Lemma reachable_histories env cfg s :
  remain_ok cfg -> rtc (judge_step env cfg) init_judge s -> histories_ok cfg s.
Proof.
  intros Hr. apply (rtc_ind_r (fun s => histories_ok cfg s)).
  - apply init_histories_ok.
  - intros s1 s2 _ Hstep Hs1. destruct Hstep as [? ? ? H|? ? ? ? H|? ? H|? ? H].
    + by eapply Send_histories.
    + by eapply UnionJudge_histories.
    + by eapply cleanStale_histories.
    + by eapply syncExpression_histories.
Qed.

(** * Traces of alarms *)

(** The event a line of output hands on, counted once per alarm. *)
Definition sent_of (o : output) : option Event :=
  match o with
  | Pushed _ e | MarshalFailed e | UnionCalled _ 0 _ e => Some e
  | UnionCalled _ (S _) _ _ => None
  end.
(** The alarms handed on so far for one event id, oldest first. *)
Definition trace (id : string) (s : JudgeState) : list Event :=
  List.filter (fun e => String.eqb (ev_Id e) id) (omap sent_of (js_out s)).

(** What may come after the event [p] (or first): alarm 1 unless the rule is
    muted, the next alarm up to the rule's maximum and about a newer point, or
    one recovery. *)
Definition follows (p : option Event) (e : Event) : Prop :=
  exists m, Event_MaxStep e = Ret m /\
  match p with
  | Some p =>
      if String.eqb (ev_Status p) PROBLEM
      then (ev_Status e = OK /\ ev_CurrentStep e = 1)%Z \/
           (ev_Status e = PROBLEM /\ ev_CurrentStep p < m /\ ev_EventTime p < ev_EventTime e /\
            (in_i64 m -> ev_CurrentStep e = ev_CurrentStep p + 1))%Z
      else (ev_Status e = PROBLEM /\ ev_CurrentStep e = 1 /\ m <> 0)%Z
  | None => (ev_Status e = PROBLEM /\ ev_CurrentStep e = 1 /\ m <> 0)%Z
  end.
Fixpoint chained (p : option Event) (l : list Event) : Prop :=
  match l with [] => True | e :: l' => follows p e /\ chained (Some e) l' end.

Definition status_ok (e : Event) : Prop := ev_Status e = PROBLEM \/ ev_Status e = OK.
Definition traces_ok (s : JudgeState) : Prop :=
  forall id, chained None (trace id s) /\ last (trace id s) = js_LastEvents s !! id /\
    forall e, js_LastEvents s !! id = Some e -> status_ok e /\ in_i64 (ev_CurrentStep e).

Lemma chained_snoc p l e :
  chained p (l ++ [e])%list <-> chained p l /\ follows (match last l with Some x => Some x | None => p end) e.
Proof.
  revert p; induction l as [|x l IH]; intros p; cbn [chained app]; [tauto|]. rewrite IH.
  destruct l as [|y l]; [cbn; tauto|]. rewrite !last_cons. destruct (last l); tauto.
Qed.

Lemma traces_ok_quiet s s' : quiet s s' -> traces_ok s -> traces_ok s'.
Proof. unfold quiet, traces_ok, trace. intros (_ & <- & <- & _). done. Qed.

Lemma event_MaxStep_status st e : Event_MaxStep (set_Status st e) = Event_MaxStep e.
Proof. done. Qed.

Section traces.
Context (env : Env) (cfg : Config).

(** Handing on one event: it becomes the last event of its id, and the output
    grows by it alone. *)
Definition hands_on (e : Event) (s s' : JudgeState) : Prop :=
  js_LastEvents s' = <[ev_Id e := e]> (js_LastEvents s) /\
  exists os, js_out s' = (js_out s ++ os)%list /\ omap sent_of os = [e].

Lemma hands_on_traces e s s' :
  hands_on e s s' -> follows (js_LastEvents s !! ev_Id e) e -> status_ok e -> in_i64 (ev_CurrentStep e) ->
  traces_ok s -> traces_ok s'.
Proof using Type.
  intros (Hl & os & Ho & Hos) Hf Hst Hi Hs id. destruct (Hs id) as (Hc & Hlast & Hall).
  unfold trace. rewrite Ho, omap_app, Hos, List.filter_app. fold (trace id s). cbn [List.filter]. rewrite Hl.
  destruct (String.eqb_spec (ev_Id e) id) as [<-|Hne].
  - rewrite lookup_insert_eq, last_snoc, chained_snoc. split; [|split; [done|by intros ? [= <-]]].
    split; [done|]. rewrite Hlast. by destruct (js_LastEvents s !! ev_Id e).
  - rewrite lookup_insert_ne by done. by rewrite app_nil_r.
Qed.

Lemma sendEvent_hands e s s' : sendEvent cfg e s = Ret (tt, s') -> hands_on e s s'.
Proof using Type.
  unfold sendEvent, sendEventToRedis, LastEvents_Set, emit, modify. intros H. step_inv H. injection E as <- <-.
  destruct (json_ok e); cbn [negb] in H.
  - step_inv H. unfold lift in E. destruct (Event_Priority e); [|done]. injection E as <- <-.
    injection H as <-. split; [done|]. by eexists [_].
  - injection H as <-. split; [done|]. by eexists [_].
Qed.

Lemma union_attempts_hands addr e i n s b s' :
  union_attempts env addr e i n s = Ret (b, s') ->
  js_LastEvents s' = js_LastEvents s /\ js_HistoryBigMap s' = js_HistoryBigMap s /\
  exists os, js_out s' = (js_out s ++ os)%list /\ omap sent_of os = match i, n with O, S _ => [e] | _, _ => [] end.
Proof using Type.
  revert i s; induction n as [|n IH]; intros i s; cbn [union_attempts].
  { intros [= <- <-]. do 2 (split; [done|]). exists []. rewrite app_nil_r. by destruct i. }
  intros H. step_inv H. injection E as <- <-. step_inv H. injection E as <- <-.
  destruct (e_union_rpc env (js_tick s)).
  - injection H as <- <-. do 2 (split; [done|]). eexists [_]. split; [done|]. by destruct i.
  - apply IH in H as (-> & -> & os & -> & Hos). do 2 (split; [done|]). cbn [add_out next_tick js_out].
    rewrite <- app_assoc. eexists. split; [done|]. cbn [app omap list_omap]. rewrite Hos. by destruct i.
Qed.

Lemma sendEventProxy_hands e s s' : sendEventProxy env cfg e s = Ret (tt, s') -> hands_on e s s'.
Proof using Type.
  unfold sendEventProxy. intros H. step_inv H. unfold lift in E. destruct (deref (ev_Strategy e)) eqn:Ed; [|done].
  injection E as <- <-. destruct (Z.ltb_spec 0 (st_UnionStrategyId a0)); [|by apply sendEvent_hands].
  unfold sendEventForUnionStrategy in H. rewrite Ed in H. unfold lift, mthen at 1 in H.
  destruct (Z.leb_spec (st_UnionStrategyId a0) 0); [lia|]. unfold LastEvents_Set, modify in H.
  step_inv H. injection E as <- <-. step_inv H. apply union_attempts_hands in E as (E1 & _ & E2).
  injection H as <-. split; [by rewrite E1|exact E2].
Qed.

Lemma status_is_run c e s b s' :
  status_ok e -> status_is c e s = Ret (b, s') ->
  s' = s /\ b = Ascii.eqb (if String.eqb (ev_Status e) PROBLEM then "P" else "O") c.
Proof using Type. unfold status_is, lift, mthen, ret. intros [-> | ->] [= <- <-]; done. Qed.

Lemma sendEventIfNeed_traces h t now e m :
  Event_MaxStep e = Ret m -> Forall (fun p => (hd_Timestamp p <= ev_EventTime e)%Z) h ->
  keeps traces_ok (sendEventIfNeed env cfg h t now e m).
Proof using Type.
  intros Hm Hh s [] s' Hs H. unfold sendEventIfNeed, LastEvents_Get, gets, mthen at 1 in H.
  destruct (Hs (ev_Id e)) as (_ & _ & Hlast).
  assert (forall st n, follows (js_LastEvents s !! ev_Id e) (set_CurrentStep n (set_Status st e)) ->
    st = PROBLEM \/ st = OK -> in_i64 n ->
    sendEventProxy env cfg (set_CurrentStep n (set_Status st e)) s = Ret (tt, s') -> traces_ok s') as Hsend.
  { intros st n Hf Hst Hn Hp. apply sendEventProxy_hands in Hp. eapply hands_on_traces; eauto. }
  destruct t.
  - destruct (js_LastEvents s !! ev_Id e) as [l|] eqn:El.
    + destruct (Hlast l eq_refl) as [Hst Hi]. step_inv H. apply status_is_run in E as [-> ->]; [|done].
      destruct (String.eqb_spec (ev_Status l) PROBLEM) as [Hp|Hp]; cbn [Ascii.eqb] in H.
      * cbn in H. destruct (Z.leb_spec m (ev_CurrentStep l)); [by injection H as <-|].
        step_inv H. unfold lift in E. destruct (at_index h _) as [o|] eqn:Eo; [|done]. injection E as <- <-.
        destruct (Z.leb_spec (hd_Timestamp o) (ev_EventTime l)); [by injection H as <-|].
        destruct (_ <? _)%Z; [by injection H as <-|].
        apply at_index_ret in Eo as [_ Eo]. apply (Forall_lookup_1 _ _ _ _ Hh) in Eo.
        eapply (Hsend PROBLEM); [|by left|apply wrap64_range|exact H].
        exists m. split; [done|]. rewrite Hp. right. cbn. repeat split; [lia..|].
        intros Hm'. apply wrap64_id. unfold in_i64 in *. lia.
      * cbn in H. destruct (Z.eqb_spec m 0); [by injection H as <-|].
        apply (Hsend PROBLEM 1%Z); [|by left|by_compute|exact H]. exists m. split; [done|].
        destruct (String.eqb_spec (ev_Status l) PROBLEM); [done|]. done.
    + cbn in H. destruct (Z.eqb_spec m 0); [by injection H as <-|].
      apply (Hsend PROBLEM 1%Z); [|by left|by_compute|exact H]. by exists m.
  - destruct (js_LastEvents s !! ev_Id e) as [l|] eqn:El; [|by injection H as <-].
    destruct (Hlast l eq_refl) as [Hst Hi]. step_inv H. apply status_is_run in E as [-> ->]; [|done].
    destruct (String.eqb_spec (ev_Status l) PROBLEM) as [Hp|Hp]; cbn in H; [|by injection H as <-].
    apply (Hsend OK 1%Z); [|by right|by_compute|exact H]. exists m. split; [done|]. rewrite Hp. by left.
Qed.
End traces.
━━━━━━━━━━
Please copy only these lines, exactly: the first line of the records through the line containing "- apply init_histories_ok.", ends included.

Lemma reachable_histories env cfg s :
  remain_ok cfg -> rtc (judge_step env cfg) init_judge s -> histories_ok cfg s.
Proof.
  intros Hr. apply (rtc_ind_r (fun s => histories_ok cfg s)).
  - apply init_histories_ok.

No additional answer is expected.